There is nothing which separates me from the rest of humanity. I am not special to God anymore than anyone else. I do not hold some special key to the Kingdom, nor do I have access to things unavailable to others. At least I certainly don't think so. The rest of humanity stands on even footing with myself, and are limping lamely together toward glory: some of us purposefully, some of us stubbornly, some of us ignorantly, some of us turning to flee it's fearsome brilliance, but all of us beginning with the same love of God hovering over us.
God is equally determined to express His love to you as He is to me, and I am convinced He is in the process of doing so regularly.
Reason #2 - I did not learn special skills to attain these phenomenal* spiritual experiences.
My experiences happened to me. I did not enter a state of meditation to attain them. I did not study for years to attain a spiritual skill making these experiences possible. I may have been a seeker of truth, but not any more so than many others. God came to me in my searching.

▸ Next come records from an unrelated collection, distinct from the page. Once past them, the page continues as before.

(** * chess-bench (Go): the engine-driving accuracy pipeline

    A shallow embedding of [go/benchmark.go]: the UCI client that drives one
    Stockfish subprocess ([StockfishEngine], [NewStockfishEngine],
    [waitForReady], [analyze], [quit]), the scorer ([wdlToProb],
    [calcAccuracy]), the per-game driver ([analyzeGame]) and the bounded
    fan-out of [main].

    Conventions.
    - A Go [string] is a sequence of bytes: Rocq's [string].
    - A Go [int] is a 64-bit integer.  The program does no integer arithmetic
      on the parsed numbers, so they are [Z], and [strconv.Atoi] carries the
      range check that keeps them inside [int].
    - A run-time panic is [None] in the [option] monad.
    - The standard output of the subprocess is the list of the lines that
      [bufio.Reader.ReadString] hands out, each with its newline, followed by
      end of file.
    - [float64] arithmetic is taken through the interface [Float64Ops], with
      one instance in exact rational arithmetic and one in binary64. *)

From Stdlib Require Import String Ascii List ZArith QArith Qminmax Bool Lia Lqa.
From Stdlib Require Import DecimalString DecimalPos Floats Permutation.
Import ListNotations.

Open Scope string_scope.
Open Scope Z_scope.

(** ** The option monad for code that may panic *)

Definition bind {A B : Type} (m : option A) (k : A -> option B) : option B :=
  match m with
  | Some a => k a
  | None => None
  end.

Notation "x <- m ;; k" := (bind m (fun x => k))
  (at level 61, m at next level, right associativity).

(** ** Go's [strings] package, the part the program calls *)

Module strings.

(** [len(s)] *)
Definition len (s : string) : Z := Z.of_nat (String.length s).

(** [strings.HasPrefix(s, prefix)] *)
Fixpoint HasPrefix (s prefix : string) {struct prefix} : bool :=
  match prefix with
  | EmptyString => true
  | String p prefix' =>
      match s with
      | EmptyString => false
      | String c s' => Ascii.eqb c p && HasPrefix s' prefix'
      end
  end.

(** [strings.Index(s, substr)]: the byte index of the first occurrence, or
    [-1]. *)
Fixpoint Index (s substr : string) : Z :=
  if HasPrefix s substr then 0
  else
    match s with
    | EmptyString => -1
    | String _ s' =>
        let i := Index s' substr in
        if i =? -1 then -1 else i + 1
    end.

(** [strings.Contains(s, substr)] is [Index(s, substr) >= 0]. *)
Definition Contains (s substr : string) : bool := 0 <=? Index s substr.

(** [s[:n]] and [s[n:]] on an index already known to be in range. *)
Fixpoint take (n : nat) (s : string) : string :=
  match n, s with
  | S n', String c s' => String c (take n' s')
  | _, _ => EmptyString
  end.

Fixpoint drop (n : nat) (s : string) : string :=
  match n, s with
  | S n', String _ s' => drop n' s'
  | _, _ => s
  end.

(** The slice expression [s[i:]]: it panics unless [0 <= i <= len(s)]. *)
Definition SliceFrom (s : string) (i : Z) : option string :=
  if (0 <=? i) && (i <=? len s) then Some (drop (Z.to_nat i) s) else None.

(** The loop of [genSplit] for a non-empty separator: [n] counts the cuts
    still allowed; the last piece is the unsplit remainder. *)
Fixpoint genSplit (s sep : string) (n : nat) : list string :=
  match n with
  | O => [s]
  | S n' =>
      let m := Index s sep in
      if m <? 0 then [s]
      else take (Z.to_nat m) s
           :: genSplit (drop (Z.to_nat (m + len sep)) s) sep n'
  end.

(** [strings.SplitN(s, sep, n)] for a non-empty [sep]: [n = 0] gives nil,
    [n < 0] all pieces, [n > 0] at most [n] pieces, and [n] is clamped to
    [len(s) + 1].  (The branch for an empty separator is not reached by
    this program; [sep] is the constant of one space.) *)
Definition SplitN (s sep : string) (n : Z) : list string :=
  if n =? 0 then []
  else
    let n := if n <? 0 then len s + 1 else n in
    let n := if len s + 1 <? n then len s + 1 else n in
    genSplit s sep (Z.to_nat (n - 1)).

(** [strings.ToLower] on ASCII text only: [A]..[Z] move to [a]..[z], every
    other byte stays.  Go maps every letter by its Unicode case, so on a
    string with a byte above 127 this is not Go's function.  The analyzer
    takes the function as a parameter and every property is proved for any
    function; this one is used in the concrete runs alone, whose names are
    ASCII. *)
Definition lower_byte (c : ascii) : ascii :=
  let n := nat_of_ascii c in
  if (Nat.leb 65 n && Nat.leb n 90)%bool then ascii_of_nat (n + 32) else c.

Fixpoint ToLower (s : string) : string :=
  match s with
  | EmptyString => EmptyString
  | String c s' => String (lower_byte c) (ToLower s')
  end.

End strings.

(** ** Go's [strconv.Atoi] and [%d] *)

Module strconv.

Definition is_digit (c : ascii) : bool :=
  let n := nat_of_ascii c in (Nat.leb 48 n && Nat.leb n 57)%bool.

Definition digit_value (c : ascii) : Z := Z.of_nat (nat_of_ascii c) - 48.

(** The decimal value of a string of digits, [None] at the first byte that
    is not a digit. *)
Fixpoint digits (s : string) (acc : Z) : option Z :=
  match s with
  | EmptyString => Some acc
  | String c s' =>
      if is_digit c then digits s' (acc * 10 + digit_value c) else None
  end.

Definition minInt : Z := Eval cbv in - 2 ^ 63.
Definition maxInt : Z := Eval cbv in 2 ^ 63 - 1.

(** [strconv.Atoi(s)]: an optional sign, then at least one decimal digit and
    nothing else, and the value has to fit [int]; [None] is the non-nil
    error. *)
Definition Atoi (s : string) : option Z :=
  let '(neg, body) :=
    match s with
    | String "+" r => (false, r)
    | String "-" r => (true, r)
    | _ => (false, s)
    end in
  match body with
  | EmptyString => None
  | _ =>
      match digits body 0 with
      | None => None
      | Some v =>
          let v := if neg then - v else v in
          if (minInt <=? v) && (v <=? maxInt) then Some v else None
      end
  end.

(** The verb [%d] of [fmt.Sprintf]. *)
Definition Itoa (n : Z) : string := NilEmpty.string_of_int (Z.to_int n).

End strconv.

Import strings strconv.

(** ** The engine session *)

(** A WDL triple in permille, as the engine reports it. *)
Definition WDL : Type := (Z * Z * Z)%type.

(** [w, d, l := 333, 334, 333] *)
Definition defaultWDL : WDL := (333, 334, 333).
(** A component of a normalised path: not empty, not [.] nor [..], and
    without slash. *)
Definition plain_component (c : string) : bool :=
  negb (c =? "")%string && negb (c =? ".")%string
  && negb (c =? "..")%string && negb (has_sep c).

(** [p] is an absolute normalised path with one initial slash, as
    [os.path.abspath] returns them. *)
Definition normal_absolute (p : string) : Prop :=
  exists comps : list string,
    forallb plain_component comps = true
    /\ p = "/" ++ String.concat "/" comps.

(** The [safe_name] and the [dest] of [on_import_image]. *)
Definition safe_name_of (fname : string) (now_ms : Z) : string :=
  "img_" ++ str_of_int now_ms ++ snd (posixpath.splitext fname).

Definition dest_of (APP_DIR fname : string) (now_ms : Z) : string :=
  posixpath.join (IMAGES_DIR APP_DIR) (safe_name_of fname now_ms).

(** ** Sample data *)

Definition tarte : recette :=
  mk_recette 1 "Tarte" (Some "Chocolat, beurre") (Some "Cuire 20 min")
    (Some "30 min") (Some "Plat") None
    (Some "2024-05-01T10:00:00+00:00").

Definition soupe : recette :=
  mk_recette 2 "soupe" (Some "Poireaux") (Some "Mixer") (Some "15 min")
    (Some "Dessert") (Some "/app/images/img_1714557600000.png")
    (Some "2024-05-01T11:00:00+00:00").

Definition carnet : database := mk_database [tarte; soupe] 2.

(** "Épice" and "éclair", with their accented letters U+00C9 and U+00E9. *)
Definition epice : recette :=
  mk_recette 1 (String "201" "pice") None None None (Some "Autre") None
    None.

Definition eclair : recette :=
  mk_recette 2 (String "233" "clair") None None None (Some "Dessert") None
    None.

Definition zeste : recette :=
  mk_recette 1 "zeste" None None None (Some "Autre") None None.

Definition abricot : recette :=
  mk_recette 2 "Abricot" None None None (Some "Dessert") None None.

Definition banane : recette :=
  mk_recette 3 "banane" None None None (Some "Dessert") None None.

(** A disk with a system file, a photo of the user and one managed image;
    the application is installed in [/app]. *)
Definition disk : filesystem :=
  mk_filesystem "/home/u"
    (fun q =>
       if (q =? "/etc/hosts")%string then Some "127.0.0.1 localhost"
       else if (q =? "/home/u/photo.png")%string then Some "PNG-photo"
       else if (q =? "/app/images/img_1714557600000.png")%string
            then Some "PNG-soupe"
       else None).

(** The same disk, on which [/app/images/link] is a symbolic link to the
    directory [/etc]. *)
Definition linked_disk : linked_filesystem :=
  mk_linked disk [("/app/images/link", "/etc")].

(** ** The other handlers of the form *)

(** The methods of Python's [str] that the handlers call. *)
Module str.

(** [c.isspace()] for a character below U+0100. *)
Definition isspace (c : ascii) : bool :=
  let n := N_of_ascii c in
  (((9 <=? n) && (n <=? 13)) || ((28 <=? n) && (n <=? 32))
   || (n =? 133) || (n =? 160))%N.

Fixpoint lstrip (s : string) : string :=
  match s with
  | EmptyString => EmptyString
  | String c s' => if isspace c then lstrip s' else s
  end.

Fixpoint rstrip (s : string) : string :=
  match s with
  | EmptyString => EmptyString
  | String c s' =>
      match rstrip s' with
      | EmptyString => if isspace c then EmptyString else String c EmptyString
      | r => String c r
      end
  end.

(** [s.strip()] *)
Definition strip (s : string) : string := rstrip (lstrip s).

(** [s.replace(old, new)] for two one-character strings. *)
Fixpoint replace_char (old new : ascii) (s : string) : string :=
  match s with
  | EmptyString => EmptyString
  | String c s' =>
      String (if (c =? old)%char then new else c) (replace_char old new s')
  end.

End str.

(** "Entrée", "Plat", "Dessert", "Boisson", "Autre" *)
Definition CATEGORIES : list string :=
  ["Entr" ++ String "233" "e"; "Plat"; "Dessert"; "Boisson"; "Autre"].

(** [x or ""] *)
Definition or_empty (x : option string) : string :=
  match x with
  | Some s => s
  | None => ""
  end.

(** The input widgets of the form: the texts of the three line and text
    edits and the index of the category combo box, which lists
    [CATEGORIES]. *)
Record widgets : Type := mk_widgets {
  input_name : string;
  input_prep_time : string;
  input_category : nat;
  input_ingredients : string;
  input_steps : string
}.

(** [self.input_category.currentText()] *)
Definition currentText (w : widgets) : string :=
  nth (input_category w) CATEGORIES "".

(** The widgets after [clear_form]. *)
Definition cleared : widgets := mk_widgets "" "" 0 "" "".

(** A [QMessageBox] of the handlers below, with its title. *)
Inductive dialog : Type :=
| box_information (title : string)
| box_warning (title : string)
| box_critical (title : string) (e : exn).

(** [if self.current_recipe_id:] *)
Definition has_current_recipe (self : RecetteApp) : option Z :=
  match current_recipe_id self with
  | Some recipe_id => if recipe_id =? 0 then None else Some recipe_id
  | None => None
  end.

(** The rows that fill the list, and the cleared form. *)
Definition load_recipes (self : RecetteApp) (db : database)
  : RecetteApp * widgets * list summary_row :=
  (clear_form self, cleared, query_all_recipes db).

(** [text] and [category] are the contents of the search box and of the
    filter combo box; the result is the rows that fill the list. *)
Definition on_search_changed (db : database) (text category : string)
  : list summary_row :=
  let text := str.strip text in
  search_recipes_by_text db text
    (if (category =? "Tout")%string then None else Some category).

Definition on_new (self : RecetteApp) (w : widgets) : RecetteApp * widgets :=
  (clear_form self, cleared).

(** [now] is the clock reading of [add_recipe_db].  The list widget, which
    [load_recipes] fills and [_select_recipe_by_name] moves, is left out. *)
Definition on_save (self : RecetteApp) (w : widgets) (db : database)
    (now : string) : RecetteApp * widgets * database * list dialog :=
  let name := str.strip (input_name w) in
  if (name =? "")%string then (self, w, db, [box_warning "Validation"])
  else
    let ingredients := str.strip (input_ingredients w) in
    let steps := str.strip (input_steps w) in
    let prep_time := str.strip (input_prep_time w) in
    let category := currentText w in
    let image_path := current_image_path self in
    let saved :=
      match has_current_recipe self with
      | Some recipe_id =>
          update_recipe_db db recipe_id (Some name) (Some ingredients)
            (Some steps) (Some prep_time) (Some category) image_path
      | None =>
          r <- add_recipe_db db now (Some name) (Some ingredients)
                 (Some steps) (Some prep_time) (Some category) image_path ;;
          Ok (snd r)
      end in
    match saved with
    | Ok db' =>
        (clear_form self, cleared, db', [box_information "Sauvegarde"])
    | Raise e => (self, w, db, [box_critical "Erreur sauvegarde" e])
    end.

Definition LF : string := String "010" "".

(** "Recette : ", "Catégorie : ", "Temps : ", "Ingrédients :", "Étapes :" *)
Definition _recipe_to_plaintext (recipe : recipe_row) : string :=
  let '(_, name, ingredients, steps, prep, cat, _) := recipe in
  String.concat LF
    ["Recette : " ++ name;
     "Cat" ++ String "233" "gorie : " ++ or_empty cat;
     "Temps : " ++ or_empty prep;
     "";
     "Ingr" ++ String "233" "dients :";
     or_empty ingredients;
     "";
     String "201" "tapes :";
     or_empty steps].

(** [clipboard] is the text of the clipboard before the call; the result
    is the text after it. *)
Definition on_copy_to_clipboard (self : RecetteApp) (db : database)
    (clipboard : string) : string * list dialog :=
  match has_current_recipe self with
  | None => (clipboard, [box_information "Copier"])
  | Some recipe_id =>
      match get_recipe_by_id db recipe_id with
      | None => (clipboard, [box_warning "Copier"])
      | Some recipe =>
          (_recipe_to_plaintext recipe, [box_information "Copier"])
      end
  end.

(** The [default_name] that [on_export_pdf] proposes for a recipe. *)
Definition default_name (recipe : recipe_row) : string :=
  let '(_, name, _, _, _, _, _) := recipe in
  str.replace_char " " "_" (str.strip name) ++ ".pdf".

(** ** Further predicates *)

(** The rowids are positive and not above the counter of AUTOINCREMENT,
    and [id] is a key: what the statements of the application keep. *)
Definition well_formed (db : database) : Prop :=
  primary_key db
  /\ Forall (fun r => 0 < id r <= sqlite_sequence db) (recettes db).

(** [s] is not empty and has no white space at either end. *)
Definition trimmed_name (s : string) : Prop :=
  s <> "" /\ str.strip s = s.

(** Every character of [s] is white space. *)
Fixpoint blank (s : string) : bool :=
  match s with
  | EmptyString => true
  | String c s' => str.isspace c && blank s'
  end.

(** The character [c] occurs in [s]. *)
Fixpoint has_char (c : ascii) (s : string) : bool :=
  match s with
  | EmptyString => false
  | String d s' => (d =? c)%char || has_char c s'
  end.

(** * Properties *)

(** ** Lookup by id *)

Lemma find_id_absent (rows : list recette) (recipe_id : Z) :
  ~ In recipe_id (map id rows) ->
  find (fun r => id r =? recipe_id) rows = None.
Proof.
  induction rows as [|x rows IH]; simpl; intros Hnot.
  - reflexivity.
  - destruct (Z.eqb_spec (id x) recipe_id) as [E|E].
    + exfalso. apply Hnot. now left.
    + apply IH. intros Hin. apply Hnot. now right.
Qed.

Lemma find_id_present (rows : list recette) (r : recette) :
  NoDup (map id rows) -> In r rows ->
  find (fun x => id x =? id r) rows = Some r.
Proof.
  induction rows as [|x rows IH]; simpl; intros Hnd Hin.
  - contradiction.
  - inversion Hnd as [|? ? Hx Hrest]; subst.
    destruct Hin as [->|Hin].
    + now rewrite Z.eqb_refl.
    + destruct (Z.eqb_spec (id x) (id r)) as [E|E].
      * exfalso. apply Hx. rewrite E. now apply in_map.
      * now apply IH.
Qed.

Lemma find_id_app_absent (rows : list recette) (r : recette) :
  ~ In (id r) (map id rows) ->
  find (fun x => id x =? id r) (rows ++ [r]) = Some r.
Proof.
  induction rows as [|x rows IH]; simpl; intros Hnot.
  - now rewrite Z.eqb_refl.
  - destruct (Z.eqb_spec (id x) (id r)) as [E|E].
    + exfalso. apply Hnot. now left.
    + apply IH. intros Hin. apply Hnot. now right.
Qed.

Lemma max_rowid_bound (rows : list recette) (r : recette) :
  In r rows -> id r <= max_rowid rows.
Proof.
  unfold max_rowid.
  induction rows as [|x rows IH]; simpl; intros Hin.
  - contradiction.
  - destruct Hin as [->|Hin].
    + apply Z.le_max_l.
    + specialize (IH Hin). lia.
Qed.

Lemma new_rowid_fresh (db : database) :
  ~ stored db (Z.max (sqlite_sequence db) (max_rowid (recettes db)) + 1).
Proof.
  unfold stored. intros Hin. apply in_map_iff in Hin.
  destruct Hin as [r [E Hin]].
  apply max_rowid_bound in Hin. lia.
Qed.

Lemma get_recipe_by_id_absent (db : database) (recipe_id : Z) :
  ~ stored db recipe_id -> get_recipe_by_id db recipe_id = None.
Proof.
  intros H. unfold get_recipe_by_id. now rewrite find_id_absent.
Qed.

Lemma get_recipe_by_id_present (db : database) (r : recette) :
  primary_key db -> In r (recettes db) ->
  get_recipe_by_id db (id r) = Some (select_recipe r).
Proof.
  intros Hpk Hin. unfold get_recipe_by_id. now rewrite find_id_present.
Qed.

(** ** Deleting and updating rows *)

Lemma filter_other_ids_absent (rows : list recette) (recipe_id : Z) :
  ~ In recipe_id (map id rows) ->
  filter (fun r => negb (id r =? recipe_id)) rows = rows.
Proof.
  induction rows as [|x rows IH]; simpl; intros Hnot.
  - reflexivity.
  - destruct (Z.eqb_spec (id x) recipe_id) as [E|E]; simpl.
    + exfalso. apply Hnot. now left.
    + f_equal. apply IH. intros Hin. apply Hnot. now right.
Qed.

Lemma deleted_id_absent (rows : list recette) (recipe_id : Z) :
  ~ In recipe_id (map id (filter (fun r => negb (id r =? recipe_id)) rows)).
Proof.
  intros Hin. apply in_map_iff in Hin. destruct Hin as [r [E Hin]].
  apply filter_In in Hin. destruct Hin as [_ Hneq].
  rewrite E, Z.eqb_refl in Hneq. discriminate.
Qed.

In believing I am not any more special to God than anyone else it levels the playing field and makes God accessible to everyone. By acknowledging the simple fact that it was not my own skills which brought about my experiences, but rather that it was God's loving pursuit of me, this also levels the playing field. A person does not need to be especially skilled in the arts of spiritual discipline to experience God. There is a loving God Who desires to make Himself known to all of us, and His desire is with equal passion toward all of us.
Reason #3 - I did not express special commitment.
My commitment to the God Who came to me did not precede the experiences, but rather followed them. He appears to have sought me out more intentionally than I sought Him. Because of this, I am convinced that the experience of (what I believe are) legitimate spiritual phenomena does not always come with disciplined pursuit, and intentionality. I believe there are times that misdirected pursuit somehow finds the mark of the Divine, because God steps in to make Himself known. This was my experience, and I believe that it is often true for many others.
These basic values I take away from my experiences with spiritual phenomena set the stage for my missiological praxis, and my response to a world of people who experience things which "Blow [their] mind." It is my hope that my views, which are a response from both scripture and experience give me a bias favoring all people, and not simply those who are of my tribe and committed to Christ in the same manner that I am. It is my hope to base my opinion about the spiritual experiences of others on the merit of the experience alone, and not on heritage, learning, a perceived special status with God, or stated commitment to Christianity.
Have you had experiences which have blown your mind?
* this word is used in the sense of being cognizable to the senses.